■ YOUR GOAL
In the listing below, how many lines include "Requested"? Give the number and no other text.

■ RECORDS

(** What hiding finds: a window not to be shown, its current connection perhaps open. *)
Definition hiding m : Prop :=
  connects_wanted (window_trace_ m) ∧
  (windowAction_ m = ACTION_SHOW ↔ wanted (window_trace_ m) = true) ∧
  (∀ c, usbFuncAbilityConn m = Some c → c < length (conns_ m))%nat ∧
  (∀ c k, conns_ m !! c = Some k → isAbortDialog_ k = false → Dropped c ∉ window_trace_ m → usbFuncAbilityConn m = Some c).
Lemma window_ok_hiding m : window_ok m → hiding m.
Proof. intros (Hc & Hw & Hl & Ho). do 3 (split; [done|]). intros c k Hk Hb Hd. by apply (Ho c k Hk Hb Hd). Qed.
Lemma abort_ok c m : hiding m → usbFuncAbilityConn m = Some c → window_ok (alter_conn c (set_abort true) m).2.
Proof.
  destruct m as [a cs cur i n t p tr]. unfold hiding, window_ok. cbn. intros (Hc & Hw & Hl & Ho) ->.
  do 2 (split; [done|]). split; [intros c' [= <-]; rewrite length_alter; by apply Hl|]. intros c' k Hk Hb Hd.
  destruct (decide (c' = c)) as [->|Hn].
  - rewrite list_lookup_alter, decide_True in Hk by done. by apply fmap_Some in Hk as (k' & _ & ->).
  - rewrite list_lookup_alter_ne in Hk by done. destruct Hn. by injection (Ho c' k Hk Hb Hd).
Qed.
Lemma CloseDialog_hides c m : hiding m → usbFuncAbilityConn m = Some c → window_ok (CloseDialog c m : () * W).2.
Proof.
  intros Hm Hc. unfold CloseDialog. rewrite bind_run. generalize (abort_ok c m Hm Hc).
  match goal with |- _ → window_ok (?f ?x).2 => assert (Runs keeps_window f) as Hf by runs; apply Hf end.
Qed.
Lemma UnShowFunctionSwitchWindow_hides m : hiding m → window_ok (UnShowFunctionSwitchWindow m : bool * W).2.
Proof.
  intros Hm. unfold UnShowFunctionSwitchWindow. rewrite bind_run. cbn [gets fst snd].
  destruct (usbFuncAbilityConn m) as [c|] eqn:Ec.
  - rewrite bind_run, ask_run, ability_manager. cbn [fst snd negb]. rewrite bind_run.
    assert (hiding (set_window_platform (AbilityManagerClient_GetInstance (window_platform_ m)).2 m)) as Hm1 by (by destruct m).
    apply (CloseDialog_hides c) in Hm1; [|by destruct m]. revert Hm1.
    match goal with |- _ → window_ok (?f ?x).2 => assert (Runs keeps_window f) as Hf by runs; apply Hf end.
  - destruct m as [a cs cur i n t p tr]. cbn in Ec. subst cur. destruct Hm as (Hc & Hw & Hl & Ho).
    do 3 (split; [done|]). intros c k Hk Hb Hd. by specialize (Ho c k Hk Hb Hd).
Qed.
Lemma UnShowFunctionSwitchWindow_keeps : Runs keeps_window (UnShowFunctionSwitchWindow : M bool).
Proof. intros m Hm. by apply UnShowFunctionSwitchWindow_hides, window_ok_hiding. Qed.
Lemma DismissFunctionSwitchWindow_keeps : Runs keeps_window (DismissFunctionSwitchWindow : M bool).
Proof.
  intros m Hm. unfold DismissFunctionSwitchWindow. rewrite bind_run. cbn [gets fst snd]. case_bool_decide; [done|].
  rewrite !bind_run. apply UnShowFunctionSwitchWindow_hides. destruct m as [a cs cur i n t p tr].
  destruct (window_ok_hiding _ Hm) as (Hc & Hw & Hl & Ho). do 2 (split; [done|]). split; [done|].
  intros c k Hk Hb Hd. apply (Ho c k Hk Hb). intros Hin. by apply Hd, elem_of_cons; right.
Qed.
Lemma wanted_keeps {A} (f : M A) : Runs keeps_showing f →
  Runs keeps_window (modify (set_action ACTION_SHOW);; note (Wanted true);; f).
Proof. intros Hf m Hm. rewrite !bind_run. apply (showing_keeps _ _ Hf), (action_shows _ Hm). Qed.
#[local] Hint Extern 2 (Runs keeps_window (modify (set_action ACTION_SHOW) ≫= _)) => apply wanted_keeps; runs : runs.
#[local] Hint Extern 2 (Runs keeps_window (gets windowAction_ ≫= _)) =>
  first [apply keeps_if_showing | apply keeps_when_showing]; runs : runs.
#[local] Hint Resolve UnShowFunctionSwitchWindow_keeps DismissFunctionSwitchWindow_keeps others_keep : runs.
Lemma ShouldRejectShowWindow_keeps : Runs keeps_window (ShouldRejectShowWindow : M bool) ∧ Runs keeps_showing (ShouldRejectShowWindow : M bool).
Proof. unfold ShouldRejectShowWindow. split; runs. Qed.
#[local] Hint Extern 1 (Runs _ ShouldRejectShowWindow) => apply ShouldRejectShowWindow_keeps : runs.
Lemma GetSupportedFunctions_keeps : Runs keeps_window (GetSupportedFunctions : M Z).
Proof. unfold GetSupportedFunctions. runs. Qed.
#[local] Hint Resolve GetSupportedFunctions_keeps : runs.
Lemma PopUpFunctionSwitchWindow_keeps : Runs keeps_window (PopUpFunctionSwitchWindow : M bool).
Proof. unfold PopUpFunctionSwitchWindow. runs. Qed.
Lemma BootCompletedEventCallback_keeps : Runs keeps_window (BootCompletedEventCallback : M ()).
Proof. unfold BootCompletedEventCallback, ShowWindowIfConnected. runs. Qed.
Lemma installed_keeps b : Runs keeps_window (modify (set_installed b) : M ()).
Proof. apply runs_modify. intros m. apply keeps_window_same; by destruct m. Qed.
Lemma check_id_keeps i : Runs keeps_window (modify (set_check_id i) : M ()).
Proof. apply runs_modify. intros m. apply keeps_window_same; by destruct m. Qed.
#[local] Hint Resolve installed_keeps check_id_keeps : runs.
Lemma check_dialog_keeps n : Runs keeps_window (check_dialog others n).
Proof. induction n; cbn [check_dialog]; runs. Qed.
#[local] Hint Resolve check_dialog_keeps : runs.
Lemma OnAbilityConnectDone_keeps c r : Runs keeps_window (OnAbilityConnectDone c r : M (outcome ())).
Proof. unfold OnAbilityConnectDone, PrepareJson. runs. Qed.
Lemma window_step_keeps m m' : window_step m m' → keeps_window m m'.
Proof.
  destruct 1 as [| |b| | | |c r m' E|c| |p t].
  7: { generalize (OnAbilityConnectDone_keeps c r m). by rewrite E. }
  all: try match goal with |- keeps_window ?x (?f ?x).2 => cut (Runs keeps_window f); [by intros Hf; apply Hf|] end.
  all: unfold Init, run_check, check_and_subscribe, drop_check, OnReceiveEvent, CheckDialogInstallStatus, destroy, OnAbilityDisconnectDone.
  all: auto using PopUpFunctionSwitchWindow_keeps, BootCompletedEventCallback_keeps, DismissFunctionSwitchWindow_keeps.
  all: try by runs.
  apply keeps_window_same; by destruct m.
Qed.
Lemma window_ok_new p t : window_ok (new_window p t).
Proof. done. Qed.
Lemma window_ok_reachable m : reachable m → window_ok m.
Proof.
  intros (p & t & Hr). generalize (window_ok_new p t). change (keeps_window (new_window p t) m).
  revert Hr. generalize (new_window p t). intros m0. induction 1 as [|m0 m1 m2 Hs _ IH]; [done|].
  intros Hm0. by apply IH, (window_step_keeps _ _ Hs).
Qed.

(** ** Connections that are there *)

Lemma request_run r cmd data m : ∃ a p, send r cmd data m = (a, set_window_platform p (set_window_trace (Requested r cmd :: window_trace_ m) m)).
Proof. unfold send, note. rewrite bind_run, ask_run. destruct m. by do 2 eexists. Qed.
(** An open connection answers the arrival of its dialog with one request or none. *)
Lemma open_connection c r m k : conns_ m !! c = Some k → isAbortDialog_ k = false →
  (OnAbilityConnectDone c (Some r) m).1 = Done ().
Proof.
  intros Hk Ha. unfold OnAbilityConnectDone. rewrite bind_run. cbn [get fst snd]. rewrite Hk, Ha. run; done.
Qed.
Lemma aborted_connection c r m k : conns_ m !! c = Some k → isAbortDialog_ k = true →
  (OnAbilityConnectDone c (Some r) m).1 = (match remoteObject_ k with Some _ => Done () | None => Fault end) ∧
  window_trace_ (OnAbilityConnectDone c (Some r) m).2 =
    (match remoteObject_ k with Some old => [Requested old CMD_CLOSE] | None => [] end) ++ window_trace_ m.
Proof.
  intros Hk Ha. unfold OnAbilityConnectDone. rewrite bind_run. cbn [get fst snd]. rewrite Hk, Ha.
  destruct (remoteObject_ k) as [old|]; [|done]. rewrite bind_run.
  destruct (request_run old CMD_CLOSE None m) as (a & p & ->). by destruct m.
Qed.
Lemma unknown_connection c r m : conns_ m !! c = None → OnAbilityConnectDone c (Some r) m = (Done (), m).
Proof. intros Hk. unfold OnAbilityConnectDone. rewrite bind_run. cbn [get fst snd]. by rewrite Hk. Qed.

(** C23: In every reachable state a dialog is connected only while the window is to be
    shown, and asked to show itself only then and by the current connection; the one
    exception are connections the window has forgotten after a failed attempt. *)
Lemma shows_only_while_wanted m c r : reachable m →
  connects_wanted (window_trace_ m) ∧
  (window_trace_ (OnAbilityConnectDone c (Some r) m).2 = Requested r CMD_SHOW :: window_trace_ m →
   Dropped c ∈ window_trace_ m ∨ wanted (window_trace_ m) = true ∧ usbFuncAbilityConn m = Some c).
Proof.
  intros (Hc & Hw & Hl & Ho)%window_ok_reachable. split; [done|]. intros Ht.
  destruct (decide (Dropped c ∈ window_trace_ m)) as [|Hd]; [by left|right].
  destruct (conns_ m !! c) as [k|] eqn:Hk; cycle 1.
  { rewrite unknown_connection in Ht by done. apply (f_equal length) in Ht. cbn in Ht. lia. }
  destruct (isAbortDialog_ k) eqn:Ha.
  - destruct (aborted_connection c r m k Hk Ha) as [_ E]. rewrite Ht in E.
    destruct (remoteObject_ k); [done|]. apply (f_equal length) in E. cbn in E. lia.
  - destruct (Ho c k Hk Ha Hd) as [Hs Hcur]. by rewrite <- Hw.
Qed.

(** Aborting a connection without a dialog sends nothing. *)
Lemma silent_close c k m : conns_ m !! c = Some k → remoteObject_ k = None →
  CloseDialog c m = ((), set_conns (alter (set_abort true) c (conns_ m)) m).
Proof.
  intros Hk Hr. unfold CloseDialog, alter_conn. rewrite bind_run. cbn [modify fst snd]. rewrite bind_run. cbn [get fst snd].
  replace (conns_ (set_conns _ m) !! c) with (Some (set_abort true k)); [cbn; by rewrite Hr|].
  destruct m. cbn in *. by rewrite list_lookup_alter, decide_True, Hk.
Qed.
Lemma unshown_connections c k m : usbFuncAbilityConn m = Some c → conns_ m !! c = Some k → remoteObject_ k = None →
  conns_ (UnShowFunctionSwitchWindow m).2 = alter (set_abort true) c (conns_ m).
Proof.
  intros Hc Hk Hr. unfold UnShowFunctionSwitchWindow. rewrite bind_run. cbn [gets fst snd]. rewrite Hc.
  rewrite bind_run, ask_run, ability_manager. cbn [fst snd negb]. rewrite bind_run, (silent_close c k) by (done || by destruct m).
  rewrite bind_run, ask_run. destruct m. by case_match.
Qed.
Lemma dismissed_connections c k m : windowAction_ m ≠ ACTION_FORBID → usbFuncAbilityConn m = Some c → conns_ m !! c = Some k →
  remoteObject_ k = None → conns_ (DismissFunctionSwitchWindow m).2 = alter (set_abort true) c (conns_ m).
Proof.
  intros Ha Hc Hk Hr. unfold DismissFunctionSwitchWindow. rewrite bind_run. cbn [gets fst snd]. rewrite bool_decide_eq_false_2 by done.
  rewrite !bind_run. rewrite (unshown_connections c k) by (done || by destruct m). by destruct m.
Qed.

(** The arrival of a dialog is a null pointer exactly for an aborted connection
    that has no dialog yet; dismissing the window before the dialog arrives makes
    every current connection one. *)
Lemma late_connection_faults m c r k : windowAction_ m ≠ ACTION_FORBID → usbFuncAbilityConn m = Some c → conns_ m !! c = Some k →
  ((OnAbilityConnectDone c (Some r) m).1 = Fault ↔ isAbortDialog_ k = true ∧ remoteObject_ k = None) ∧
  (remoteObject_ k = None → (OnAbilityConnectDone c (Some r) (DismissFunctionSwitchWindow m).2).1 = Fault).
Proof.
  intros Ha Hc Hk. split.
  - destruct (isAbortDialog_ k) eqn:Eb.
    + destruct (aborted_connection c r m k Hk Eb) as [-> _]. destruct (remoteObject_ k); [|done]. split; [done|]. by intros [_ ?].
    + rewrite (open_connection c r m k) by done. split; [done|]. by intros [? _].
  - intros Hr. assert (∃ k', conns_ (DismissFunctionSwitchWindow m).2 !! c = Some k' ∧ isAbortDialog_ k' = true ∧ remoteObject_ k' = None)
      as (k' & Hk' & Hb' & Hr'); cycle 1.
    { destruct (aborted_connection c r _ k' Hk' Hb') as [-> _]. by rewrite Hr'. }
    exists (set_abort true k). split; [|by destruct k].
    rewrite (dismissed_connections c k) by done. by rewrite list_lookup_alter, decide_True, Hk.
Qed.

■ SOLUTION FOR THIS EXERCISE
3